I picked the mint, diced up the mint, and mixed it into the raw hamburger meat.  I made hamburger patties and we grilled them for lunch.  They grilled up beautiful. The buns even toasted nice on the grill that day.  I arranged them on a platter and brought them to the picnic table.  My Dad and my husband dressed their burgers with their favorite condiments and Mom and I were the last to sit down having to bring out the rest of the meal. 

After his first bite, my Dad was not happy and asked, “What did you do to the hamburgers?” 

Mom and I looked at each other knowingly.  

         "There was a recipe in the paper this morning, mint, fresh mint.” I answered. 

At that moment my husband bit into his and groaned as if in agony and plopped his burger on his plate in disgust.

          “They all the same?”  Dad asked softly?

          I only nodded ‘yes’. 

Mom’s remark was, “They are awful aren’t they.  That is what we get for trying a new recipe.”

Wanting to save face I managed to eat only half of my mint burger.  It was DREADFUL.

The neighbor’s dog always came by and today was no different.  A friendly German Sheppard sniffed at the half eaten burgers Dad and my husband had left on their plates.  I pulled off the bun from one and tossed it to the neighbor’s dog. It landed in the grass and the dog rolled it back and forth with his nose a moment and walked away.
                  
Now . . . Where’s the Beef?

I am not crazy about that 93% hamburger that is on the market these days; No fat equals no flavor.  But, since we were chickened out to our eyebrows I acquiesced to hamburgers.   I got a pound of hamburger.  Took the hamburger out of the package, took a knife and cut it into quarters.  I put two of the quarters in a plastic bag and put the bag in the refrigerator for tomorrows “surprise” something.

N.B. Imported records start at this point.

(** Some key of the mapping names a parameter of [Msg] that the call has
    bound by position. *)
Definition collides (d : list (value * value)) : bool :=
  existsb (fun kv => existsb (fun p => key_is p (fst kv)) msg_params) d.

(** The records whose entries the builder can hand to [Msg]: those it does
    not spread, and the string-keyed mappings free of such a key. *)
Definition spreadable (response : value) : bool :=
  negb (has_speak response)
  || (string_keyed (entries_of response)
      && negb (collides (entries_of response))).

(** What the caller hands to [reply], as the list of messages it adds to
    the memory. *)
Definition inputs (x : option Msg) : list Msg :=
  match x with Some input => [input] | None => [] end.

(** *** The reply cycle *)

(** The agent object, mutated through its memory, and the state behind the
    model wrapper. *)
Record world : Type := mkWorld {
  self : DictDialogAgent;
  service : svc
}.

Definition get_self : SE world DictDialogAgent := fun w => (Ok w.(self), w).

Definition with_memory (mem : list Msg) (a : DictDialogAgent)
  : DictDialogAgent :=
  {| base := {| name := a.(base).(name);
                sys_prompt := a.(base).(sys_prompt);
                model := a.(base).(model);
                memory := mem |};
     parse_func := a.(parse_func);
     fault_handler := a.(fault_handler);
     max_retries := a.(max_retries);
     engine := a.(engine) |}.

(** Modelled from the spec: [self.memory.add] and [self.memory.get_memory]
    of the memory class, not among the sources; the History Store's
    append and snapshot. *)
Definition memory_add (m : Msg) : SE world unit :=
  fun w =>
    (Ok tt,
     {| self := with_memory (w.(self).(base).(memory) ++ [m]) w.(self);
        service := w.(service) |}).

Definition get_memory : SE world (list Msg) :=
  fun w => (Ok w.(self).(base).(memory), w).

(** A step of the model wrapper, run on the service part of the world. *)
Definition on_service {A : Type} (m : SE svc A) : SE world A :=
  fun w =>
    let (r, s') := m w.(service) in
    (r, {| self := w.(self); service := s' |}).
(** Under a name that is not inherited the object holds a number, if
    anything, whatever the other categories are. *)
Lemma categoryTotals_number (expenses : list Expense) (k : jsstring) :
  plain k = true -> exists old, categoryTotals Number_toString Function_toString expenses !! k = TNum <$> old.
Proof.
  intros P. induction expenses as [| e expenses [old IH]] using rev_ind.
  - exists None. reflexivity.
  - rewrite categoryTotals_snoc. unfold assign.
    destruct (decide (category e = proto)); [eauto |].
    destruct (decide (category e = k)) as [-> | Hne].
    + rewrite lookup_insert_eq, (plus_amount_plain _ _ _ old P IH).
      exists (Some (or0 old + amount e)%float). reflexivity.
    + rewrite lookup_insert_ne by exact Hne. eauto.
Qed.



(** The own properties are the categories, [__proto__] excepted. *)
Lemma categoryTotals_dom (expenses : list Expense) (c : jsstring) :
  is_Some (categoryTotals Number_toString Function_toString expenses !! c) <-> c <> proto /\ c ∈ category <$> expenses.
Proof.
  induction expenses as [| e expenses IH] using rev_ind.
  - cbn. rewrite lookup_empty.
    split; [intros [x Hx]; discriminate | intros [_ H]; inversion H].
  - rewrite categoryTotals_snoc, fmap_app, elem_of_app. cbn [fmap list_fmap].
    rewrite list_elem_of_singleton. unfold assign.
    destruct (decide (category e = proto)) as [Hp | Hp].
    + rewrite IH. split; [intros [? ?]; auto |].
      intros [Hc [H | H]]; [auto | congruence].
    + destruct (decide (category e = c)) as [<- | Hne].
      * rewrite lookup_insert_eq. split; eauto.
      * rewrite lookup_insert_ne by exact Hne. rewrite IH.
        split; [intros [? ?]; auto | intros [? [H | H]]; [auto | congruence]].
Qed.

(** A number the object holds is the result of adding a finite amount:
    neither NaN nor [-0]. *)
Lemma categoryTotals_acc (expenses : list Expense) (c : jsstring) (x : number) :
  Forall (fun e => isFinite (amount e) = true) expenses ->
  categoryTotals Number_toString Function_toString expenses !! c = Some (TNum x) -> Float64.acc x.
Proof.
  induction expenses as [| e expenses IH] using rev_ind; intros H.
  - cbn. rewrite lookup_empty. discriminate.
  - apply Forall_app in H as [Hes He]. rewrite Forall_singleton in He.
    rewrite categoryTotals_snoc. unfold assign.
    destruct (decide (category e = proto)); [exact (IH Hes) |].
    destruct (decide (category e = c)) as [<- | Hne];
      [| rewrite lookup_insert_ne by exact Hne; exact (IH Hes)].
    rewrite lookup_insert_eq. unfold plus_amount.
    destruct (categoryTotals Number_toString Function_toString expenses !! category e) as [[t | s] |].
    + intros [= <-]. apply Float64Facts.add_acc; [apply (Float64Facts.or0_is_acc (Some t)) | exact He].
    + destruct (nonempty s); [discriminate |].
      intros [= <-]. apply Float64Facts.add_acc; [apply Float64Facts.acc_zero | exact He].
    + repeat (destruct (decide _); [discriminate |]).
      intros [= <-]. apply Float64Facts.add_acc; [apply Float64Facts.acc_zero | exact He].
Qed.

End CategoryTotals.

Lemma totalExpenses_sum (expenses : list Expense) :
  totalExpenses expenses = sum (amount <$> expenses).
Proof. unfold totalExpenses, sum. rewrite foldl_fmap. reflexivity. Qed.




(** ** What each handler does, in one equation *)

Lemma handleQuery_eq (s : State) (effs : list Effect) :
  handleQuery (s, effs)
  = (Normal tt,
     if nonempty (trim (query s))
     then (setLoading true (setQuery [] (setMessages (fun prev => prev ++ [userMessage (query s)]) s)),
           effs ++ [PreventDefault; Fetch Query (queryRequest (query s))])
     else (s, effs ++ [PreventDefault])).
Proof.
  unfold handleQuery, sendQueryToBackend, bind, emit, get, modify, ret. cbn [fst snd].
  destruct (nonempty (trim (query s))); cbn [negb fst snd].
  - rewrite <- app_assoc. reflexivity.
  - reflexivity.
Qed.

Lemma sendQueryToBackend_resume_eq (r : FetchResult Value) (s : State) (effs : list Effect) :
  sendQueryToBackend_resume r (s, effs)
  = (Normal tt,
     (setLoading false
        (setMessages (fun prev => prev ++ [assistantMessage
                        (if caught r then VStr apology else reply_of r)]) s),
      effs ++ (if caught r then [] else [Fetch GetExpenses expensesRequest]))).
Proof.
  unfold sendQueryToBackend_resume, try_finally, try_catch, bind, await_fetch,
    await_json, data_response, fetchExpenses, emit, modify, throw, ret.
  destruct r as [| [o [data |]]]; cbn [json caught reply_of fst snd];
    rewrite ?app_nil_r; try reflexivity.
  destruct data; cbn [fst snd]; rewrite ?app_nil_r; reflexivity.
Qed.

Lemma fetchExpenses_resume_eq (r : FetchResult ExpensesData) (s : State) (effs : list Effect) :
  fetchExpenses_resume r (s, effs)
  = (Normal tt,
     match r with
     | Resolved {| json := Some (DataWith prop) |} => (setExpenses (default [] prop) s, effs)
     | _ => (s, effs ++ [ConsoleError (lit "Error fetching expenses:")])
     end).
Proof.
  unfold fetchExpenses_resume, try_catch, bind, await_fetch, await_json,
    data_expenses, emit, modify, throw, ret.
  destruct r as [| [o [[| prop] |]]]; reflexivity.
Qed.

I made two patties out of the half pound.  Dusted them with salt and pepper and tossed them on the heated cast iron fry pan to slow cook.  Meanwhile, I decided we would have lettuce and tomatoes on them.  I sliced one of our tomatoes from the garden and laid it out on the cutting board nicely.  I washed and dried the pretty lettuce leaves, laid them alongside. 

However, when it came to toasting the bread – husband and I had different expectations and he said he would do his own bread.  He wanted to cut his Italian bread ‘just so!’

So, I toasted my choice of bread and layered my tomato and lettuce on one slice of bread.  When the hamburgers were done, I turned the heat off in the pan.  I put my burger on the other slice of toasted bread and added a touch of Worcestershire sauce and ketchup to the burger. I assembled the two halves and sliced it prettily in half.  I left the kitchen to give him space to “do-his-thing”.

I went and sat down and started eating my hamburger sandwich.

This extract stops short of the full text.